In 2012, he formed The Band Royale with his brother, Joel Bauman, a well known guitarist for his popular product demos on YouTube. Bauman endorses C&C Drums. His youngest brother and amateur skateboarder, Zach Bauman, would join the group in 2014. He has worked with various other musicians, such as The Cool Kids, DJ Million $ Mano (Kanye West/Jay-Z/Travie McCoy/M.I.A.), DJ White Shadow (Lady Gaga's Born This Way producer), Matthew Santos, Malik Yusef, Rockie Fresh, GLC, Vic Mensa, John West and Midnight Conspiracy (Autograf).
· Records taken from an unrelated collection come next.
(* ===== verification/Kalloc.v ===== *)
(** * The page allocator: [kalloc.c]

    The free list runs through the free pages themselves: the first word of a
    free page is the address of the next one.  The allocator is shown to be a
    stack of pages. *)

From S2P Require Import Prelude Bytes Params Kernel Spinlock Sched Frame.

(** ** Words of physical memory

    A kernel address [a] lies in the page at [PGROUNDDOWN(a)]. *)
Definition ld32 (a : Z) : M kernel Z :=
  k ← get;
  match pmem k !! PGROUNDDOWN a with
  | Some pg => mret (get32 (Z.to_nat (a mod PGSIZE)) pg)
  | None => stop BadAccess
  end.

Definition st32 (a v : Z) : M kernel unit :=
  k ← get;
  match pmem k !! PGROUNDDOWN a with
  | Some pg => modify (set_pmem (<[PGROUNDDOWN a := put32 (Z.to_nat (a mod PGSIZE)) v pg]> (pmem k)))
  | None => stop BadAccess
  end.

(** [memset(v, c, PGSIZE)] of a page. *)
Definition filled (c : Z) : list Z := replicate 4096 (u8 c).
Arguments filled : simpl never.
Definition memset_page (v c : Z) : M kernel unit :=
  k ← get;
  match pmem k !! v with
  | Some _ => modify (set_pmem (<[v := filled c]> (pmem k)))
  | None => stop BadAccess
  end.

(** ** The code *)

Definition kfree (v : Z) : M kernel unit :=
  k ← get;
  if negb (v mod PGSIZE =? 0) || (v <? sym_end (syms k)) || (PHYSTOP <=? V2P v)
  then panic "kfree" else
  memset_page v 1;;
  (if use_lock k then acquire Lkmem else mret tt);;
  fl ← gets freelist;
  st32 v fl;;
  modify (set_freelist v);;
  if use_lock k then release Lkmem else mret tt.

Definition kalloc : M kernel Z :=
  k ← get;
  (if use_lock k then acquire Lkmem else mret tt);;
  r ← gets freelist;
  (if negb (r =? 0) then n ← ld32 r; modify (set_freelist n) else mret tt);;
  (if use_lock k then release Lkmem else mret tt);;
  mret r.

(** [for(; p + PGSIZE <= vend; p += PGSIZE)]: [n] bounds the number of pages. *)
Fixpoint freerange_loop (n : nat) (p vend : Z) : M kernel unit :=
  match n with
  | O => stop OutOfFuel
  | S n =>
      if u32 (p + PGSIZE) <=? vend then kfree p;; freerange_loop n (u32 (p + PGSIZE)) vend
      else mret tt
  end.
Definition freerange (vstart vend : Z) : M kernel unit :=
  let p := PGROUNDUP vstart in
  freerange_loop (S (Z.to_nat ((vend - p) / PGSIZE))) p vend.

Definition kinit1 (vstart vend : Z) : M kernel unit :=
  initlock Lkmem "kmem";;
  modify (set_use_lock false);;
  freerange vstart vend.

Definition kinit2 (vstart vend : Z) : M kernel unit :=
  freerange vstart vend;;
  modify (set_use_lock true).

(** ** The stack of free pages *)

Definition page_ok (pm : gmap Z (list Z)) (v : Z) : Prop :=
  ∃ pg, pm !! v = Some pg ∧ length pg = 4096%nat.

(** Pages [kfree] accepts. *)
Definition freeable (s : symbols) (v : Z) : Prop :=
  v mod PGSIZE = 0 ∧ sym_end s ≤ v ∧ V2P v < PHYSTOP ∧ 0 < v < 2 ^ 32.

(** [chain pm a l]: the list that starts at [a] goes through the pages [l]. *)
Fixpoint chain (pm : gmap Z (list Z)) (a : Z) (l : list Z) : Prop :=
  match l with
  | [] => a = 0
  | v :: l => a = v ∧ ∃ pg, pm !! v = Some pg ∧ length pg = 4096%nat ∧ chain pm (get32 0 pg) l
  end.

Record kmem_rep (k : kernel) (l : list Z) : Prop := {
  km_chain : chain (pmem k) (freelist k) l;
  km_ok : Forall (freeable (syms k)) l;
  km_nodup : NoDup l;
}.

Lemma chain_frame pm a l v pg :
  v ∉ l → chain pm a l → chain (<[v := pg]> pm) a l.
Proof.
  revert a. induction l as [|v' l IH]; intros a Hv; cbn; [done|].
  intros (-> & pg' & Hpg & Hlen & Hch). apply not_elem_of_cons in Hv as [Hne Hv].
  split; [done|]. exists pg'. rewrite lookup_insert_ne by done. auto.
Qed.

Lemma page_align v : v mod PGSIZE = 0 → 0 ≤ v < 2 ^ 32 → PGROUNDDOWN v = v.
Proof.
  intros Hv Hr. rewrite PGROUNDDOWN_eq by done. unfold PGSIZE in *.
  pose proof (Z.div_mod v 4096). lia.
Qed.

Lemma length_filled c : length (filled c) = 4096%nat.
Proof. apply length_replicate. Qed.

Lemma kmem_head_range k l : kmem_rep k l → 0 ≤ freelist k < 2 ^ 32.
Proof.
  intros [Hch Hok _]. destruct l as [|v l]; cbn in Hch; [lia|].
  destruct Hch as [-> _]. apply Forall_cons in Hok as [(_ & _ & _ & ?) _]. lia.
Qed.

Lemma inert_pmem f : inert (λ k, set_pmem (f (pmem k)) k).
Proof. by intros []. Qed.
Lemma inert_set_pmem pm : inert (set_pmem pm).
Proof. by intros []. Qed.
Lemma inert_freelist v : inert (set_freelist v).
Proof. by intros []. Qed.

(** The effect of freeing [v] and of taking the first page of the list. *)
Definition freed (v : Z) (k : kernel) : kernel :=
  set_freelist v (set_pmem (<[v := put32 0 (freelist k) (filled 1)]> (pmem k)) k).
Definition taken (k : kernel) : kernel :=
  set_freelist (match pmem k !! freelist k with Some pg => get32 0 pg | None => 0 end) k.

Lemma kmem_freed v k l :
  kmem_rep k l → freeable (syms k) v → v ∉ l → kmem_rep (freed v k) (v :: l).
Proof.
  intros Hrep Hv Hvl. pose proof (kmem_head_range _ _ Hrep) as Hr. destruct Hrep as [Hch Hok Hnd].
  split; cbn [freed pmem freelist syms set_freelist set_pmem chain].
  - split; [done|]. eexists. rewrite lookup_insert_eq. split; [done|].
    rewrite length_put32 by (rewrite length_filled; lia). rewrite length_filled.
    split; [done|]. rewrite get32_put32 by (rewrite length_filled; lia).
    unfold u32. rewrite Z.mod_small by done. by apply chain_frame.
  - by apply Forall_cons.
  - by apply NoDup_cons.
Qed.

Lemma kmem_taken v k l : kmem_rep k (v :: l) → freelist k = v ∧ kmem_rep (taken k) l.
Proof.
  intros [[Ha (pg & Hpg & Hlen & Hch)] Hok Hnd]. split; [done|].
  apply Forall_cons in Hok as [_ Hok]. apply NoDup_cons in Hnd as [_ Hnd].
  split; [|done..]. unfold taken. cbn. by rewrite Ha, Hpg.
Qed.

Section uncontended.
Context (i : nat) (p : option nat) (e : bool).

Lemma wp_ld32 a pg ls κ k (Q : Z → kernel → Prop) :
  at_ i p e ls κ k → pmem κ !! PGROUNDDOWN a = Some pg →
  Q (get32 (Z.to_nat (a mod PGSIZE)) pg) k → wp (ld32 a) Q k.
Proof.
  intros Hat Hpg HQ. unfold ld32. wpr. at_rw pmem Hat. rewrite Hpg. by apply wp_ret.
Qed.

Lemma wp_st32 a v pg ls κ k (Q : unit → kernel → Prop) :
  at_ i p e ls κ k → pmem κ !! PGROUNDDOWN a = Some pg →
  (∀ k', at_ i p e ls (set_pmem (<[PGROUNDDOWN a := put32 (Z.to_nat (a mod PGSIZE)) v pg]> (pmem κ)) κ) k' →
     Q tt k') → wp (st32 a v) Q k.
Proof.
  intros Hat Hpg HQ. unfold st32. wpr. at_rw pmem Hat. rewrite Hpg. wpr.
  apply HQ. apply (at_modify _ _ _ _ _ _ _ (inert_set_pmem _) Hat).
Qed.

Lemma wp_memset_page v c ls κ k (Q : unit → kernel → Prop) :
  at_ i p e ls κ k → page_ok (pmem κ) v →
  (∀ k', at_ i p e ls (set_pmem (<[v := filled c]> (pmem κ)) κ) k' → Q tt k') →
  wp (memset_page v c) Q k.
Proof.
  intros Hat (pg & Hpg & _) HQ. unfold memset_page. wpr. at_rw pmem Hat. rewrite Hpg. wpr.
  apply HQ. apply (at_modify _ _ _ _ _ _ _ (inert_set_pmem _) Hat).
Qed.

(** A lock that is taken only when [use_lock] is set. *)
Lemma wp_kmem_acquire b ls κ k (Q : unit → kernel → Prop) :
  at_ i p e ls κ k → Lkmem ∉ ls →
  (∀ k', at_ i p e (if b : bool then Lkmem :: ls else ls) κ k' → Q tt k') →
  wp (if b then acquire Lkmem else mret tt) Q k.
Proof. intros Hat Hl HQ. destruct b; [by eapply wp_acquire|wpr; by apply HQ]. Qed.
Lemma wp_kmem_release b ls κ k (Q : unit → kernel → Prop) :
  at_ i p e (if b : bool then Lkmem :: ls else ls) κ k →
  (∀ k', at_ i p e ls κ k' → Q tt k') →
  wp (if b then release Lkmem else mret tt) Q k.
Proof. intros Hat HQ. destruct b; [by eapply wp_release|wpr; by apply HQ]. Qed.

Lemma wp_kfree v ls κ k (Q : unit → kernel → Prop) :
  at_ i p e ls κ k → Lkmem ∉ ls →
  freeable (syms κ) v → page_ok (pmem κ) v →
  (∀ k', at_ i p e ls (freed v κ) k' → Q tt k') →
  wp (kfree v) Q k.
Proof.
  intros Hat Hl (Hal & Hend & Hphys & Hr) Hpg HQ. unfold kfree. wpr.
  at_rw syms Hat. at_rw use_lock Hat.
  rewrite (proj2 (Z.eqb_eq _ _) Hal), (proj2 (Z.ltb_ge _ _) Hend), (proj2 (Z.leb_gt _ _) Hphys).
  cbn [negb orb]. wpr. eapply wp_memset_page; [done..|]. intros k1 H1. wpr.
  eapply wp_kmem_acquire; [exact H1|done|]. intros k2 H2. wpr. at_rw freelist H2.
  eapply wp_st32; [exact H2|rewrite page_align by (done || lia); cbn; by rewrite lookup_insert_eq|].
  rewrite page_align, Hal by (done || lia). cbn [pmem set_pmem freelist Z.to_nat].
  intros k3 H3. wpr. pose proof (at_modify _ _ _ _ _ _ _ (inert_freelist v) H3) as H4.
  eapply wp_kmem_release; [exact H4|]. intros k5 H5. apply HQ.
  eapply at_ghost; [|exact H5]. unfold freed. cbn. by rewrite insert_insert_eq.
Qed.

Lemma wp_kalloc l ls κ k (Q : Z → kernel → Prop) :
  at_ i p e ls κ k → Lkmem ∉ ls → kmem_rep κ l →
  match l with
  | [] => ∀ k', at_ i p e ls κ k' → Q 0 k'
  | v :: l' => ∀ k', at_ i p e ls (taken κ) k' → kmem_rep (taken κ) l' → Q v k'
  end → wp kalloc Q k.
Proof.
  intros Hat Hl Hrep HQ. unfold kalloc. wpr. at_rw use_lock Hat.
  eapply wp_kmem_acquire; [exact Hat|done|]. intros k1 H1. wpr. at_rw freelist H1.
  destruct l as [|v l].
  - assert (H0 : freelist κ = 0) by apply (km_chain _ _ Hrep).
    rewrite !H0. cbn [Z.eqb negb]. wpr.
    eapply wp_kmem_release; [exact H1|]. intros k2 H2. wpr. by apply HQ.
  - destruct (kmem_taken _ _ _ Hrep) as [Hv Hrep'].
    destruct Hrep as [[_ (pg & Hpg & _ & _)] [(Hal & _ & _ & Hr) _]%Forall_cons _].
    rewrite Hv. rewrite (proj2 (Z.eqb_neq v 0)) by lia. cbn [negb]. wpr.
    eapply wp_ld32; [exact H1|by rewrite page_align by (done || lia)|]. wpr. rewrite Hal.
    cbn [Z.to_nat]. pose proof (at_modify _ _ _ _ _ _ _ (inert_freelist (get32 0 pg)) H1) as H2.
    eapply wp_kmem_release; [exact H2|]. intros k3 H3. wpr. apply HQ; [|done].
    eapply at_ghost; [|exact H3]. unfold taken. by rewrite Hv, Hpg.
Qed.
End uncontended.

(** ** Initialisation *)

(** The [n] pages from [p] on. *)
Fixpoint pages (n : nat) (p : Z) : list Z :=
  match n with O => [] | S n => p :: pages n (p + PGSIZE) end.

Lemma elem_of_pages n p v : v ∈ pages n p → p ≤ v < p + Z.of_nat n * PGSIZE.
Proof.
  revert p. induction n as [|n IH]; intros p; cbn [pages]; [by intros ?%elem_of_nil|].
  unfold PGSIZE in *. intros [->|Hv%IH]%elem_of_cons; lia.
Qed.

Lemma page_ok_freed k v v' : page_ok (pmem k) v → page_ok (pmem (freed v' k)) v.
Proof.
  intros (pg & Hpg & Hlen). unfold page_ok, freed. cbn [pmem set_freelist set_pmem].
  destruct (decide (v' = v)) as [->|Hne].
  - rewrite lookup_insert_eq. eexists. split; [done|].
    rewrite length_put32 by (rewrite length_filled; lia). apply length_filled.
  - rewrite lookup_insert_ne by done. eauto.
Qed.

Lemma wp_freerange_loop i p e n a vend l ls κ k (Q : unit → kernel → Prop) :
  at_ i p e ls κ k → Lkmem ∉ ls → kmem_rep κ l →
  0 ≤ a → a + Z.of_nat n * PGSIZE ≤ vend < a + (Z.of_nat n + 1) * PGSIZE → vend < 2 ^ 32 - PGSIZE →
  Forall (λ v, freeable (syms κ) v ∧ page_ok (pmem κ) v ∧ v ∉ l) (pages n a) →
  (∀ κ' k', at_ i p e ls κ' k' → kmem_rep κ' (rev (pages n a) ++ l) → syms κ' = syms κ → Q tt k') →
  wp (freerange_loop (S n) a vend) Q k.
Proof.
  revert a l κ k. induction n as [|n IH]; intros a l κ k Hat Hl Hrep Ha Hv Hmax Hall HQ.
  - cbn [freerange_loop]. unfold u32. rewrite Z.mod_small by (unfold PGSIZE in *; lia).
    rewrite (proj2 (Z.leb_gt _ _)) by (unfold PGSIZE in *; lia). wpr. by eapply HQ.
  - cbn [pages] in Hall. apply Forall_cons in Hall as [(Hfa & Hpa & Hna) Hall].
    remember (S n) as m eqn:Hm. cbn [freerange_loop]. unfold u32.
    rewrite Z.mod_small by (unfold PGSIZE in *; lia).
    rewrite (proj2 (Z.leb_le _ _)) by (unfold PGSIZE in *; lia). wpr.
    eapply wp_kfree; [done..|]. intros k1 H1. subst m.
    eapply (IH (a + PGSIZE) (a :: l)); [exact H1|done|by apply kmem_freed|unfold PGSIZE in *; lia..| |].
    + rewrite Forall_forall in Hall |- *. intros v Hvin. destruct (Hall v Hvin) as (? & ? & ?).
      split_and!; [done|by apply page_ok_freed|]. apply not_elem_of_cons. split; [|done].
      apply elem_of_pages in Hvin. unfold PGSIZE in *. lia.
    + intros κ' k' Hat' Hrep' Hs. eapply HQ; [exact Hat'| |by rewrite Hs].
      cbn [pages rev]. by rewrite <-app_assoc.
Qed.

(** ** Properties *)


(** Two pages of memory, the second one free. *)
Definition sample_mem : kernel :=
  set_freelist 0x80300000 (set_pmem (<[0x80301000 := replicate 4096 7]>
    {[0x80300000 := replicate 4096 0]}) sample).

Lemma sample_mem_rep : kmem_rep sample_mem [0x80300000].
Proof.
  split.
  - split; [done|]. eexists. split_and!; try reflexivity.
  - repeat constructor; done.
  - apply NoDup_singleton.
Qed.

Lemma sample_mem_held : held 0 (Some 3%nat) true [] sample_mem.
Proof.
  split; [|by intros l Hl; apply elem_of_nil in Hl|done|by constructor].
  exists (mk_cpu 0 0 false (Some 3%nat) 0). split_and!; done.
Qed.


(** [freerange] puts exactly the whole pages of the range on the free list,
    in address order, and takes no more steps than there are pages. *)
Theorem freerange_all i p e vstart vend l k :
  held i p e [] k → kmem_rep k l →
  0 ≤ vstart → vstart ≤ vend < 2 ^ 32 - PGSIZE → PGROUNDUP vstart ≤ vend →
  Forall (λ v, freeable (syms k) v ∧ page_ok (pmem k) v ∧ v ∉ l)
    (pages (Z.to_nat ((vend - PGROUNDUP vstart) / PGSIZE)) (PGROUNDUP vstart)) →
  wp (freerange vstart vend) (λ _ k', held i p e [] k' ∧
    kmem_rep k' (rev (pages (Z.to_nat ((vend - PGROUNDUP vstart) / PGSIZE)) (PGROUNDUP vstart)) ++ l)) k.
Proof.
  intros Hh Hrep Hs Hv Hr Hall. assert (Hat : at_ i p e [] k k) by done. unfold freerange.
  assert (Hp : 0 ≤ PGROUNDUP vstart).
  { rewrite PGROUNDUP_eq by lia. unfold PGSIZE in *. pose proof (Z.div_pos (vstart + 4096 - 1) 4096). lia. }
  set (a := PGROUNDUP vstart) in *.
  pose proof (Z.div_pos (vend - a) PGSIZE ltac:(lia) ltac:(done)) as Hq.
  pose proof (Z.div_mod (vend - a) PGSIZE ltac:(done)) as Hd.
  pose proof (Z.mod_pos_bound (vend - a) PGSIZE ltac:(done)) as Hm.
  eapply (wp_freerange_loop i p e _ a vend l); [exact Hat|set_solver|done|done| |lia|exact Hall|].
  - rewrite Z2Nat.id by done. unfold PGSIZE in *. lia.
  - intros κ' k' Hat' [Hch Hok Hnd] _. split; [apply Hat'|].
    split; [by at_rw pmem Hat'; at_rw freelist Hat'|by at_rw syms Hat'|done].
Qed.

Lemma freerange_all_witness :
  wp (freerange 0x80300FFF 0x80302010) (λ _ k', held 0 (Some 3%nat) true [] k' ∧
    kmem_rep k' [0x80301000; 0x80300000]) sample_mem.
Proof.
  assert (Hp : pages (Z.to_nat ((0x80302010 - PGROUNDUP 0x80300FFF) / PGSIZE)) (PGROUNDUP 0x80300FFF)
    = [0x80301000]) by (vm_compute; reflexivity).
  pose proof (freerange_all 0 (Some 3%nat) true 0x80300FFF 0x80302010 [0x80300000] sample_mem
    sample_mem_held sample_mem_rep) as H.
  rewrite Hp in H. apply H; [lia|unfold PGSIZE; lia|vm_compute; discriminate|].
  apply Forall_singleton. split_and!.
  - repeat constructor; done.
  - eexists. split; [reflexivity|]. apply length_replicate.
  - by intros ?%list_elem_of_singleton.
Defined.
Bauman comes from the entertainment agency heavyweight WME Agent Training Program in Beverly Hills, called "The Harvard School of Show Business" by past graduate David Geffen.

==Startup involvement==

Bauman has been involved with multiple startups from the beginning stages as the Head of Business Development. He is noted for being one of the first employees of shoe retailer BucketFeet and online music gear marketplace Reverb.com.

==Viral content==

Alongside fellow The Band Royale member, he and bassist Marc Najjar performed together in YouTube video "100 Bass Riffs: A Brief History of Groove on Bass and Drums", which features the two seamlessly playing 100 popular songs in succession without stopping. It was recorded in just one take, tallying a total of 18 minutes. The video has been featured in numerous blogs and magazines and has over 3 million views to date.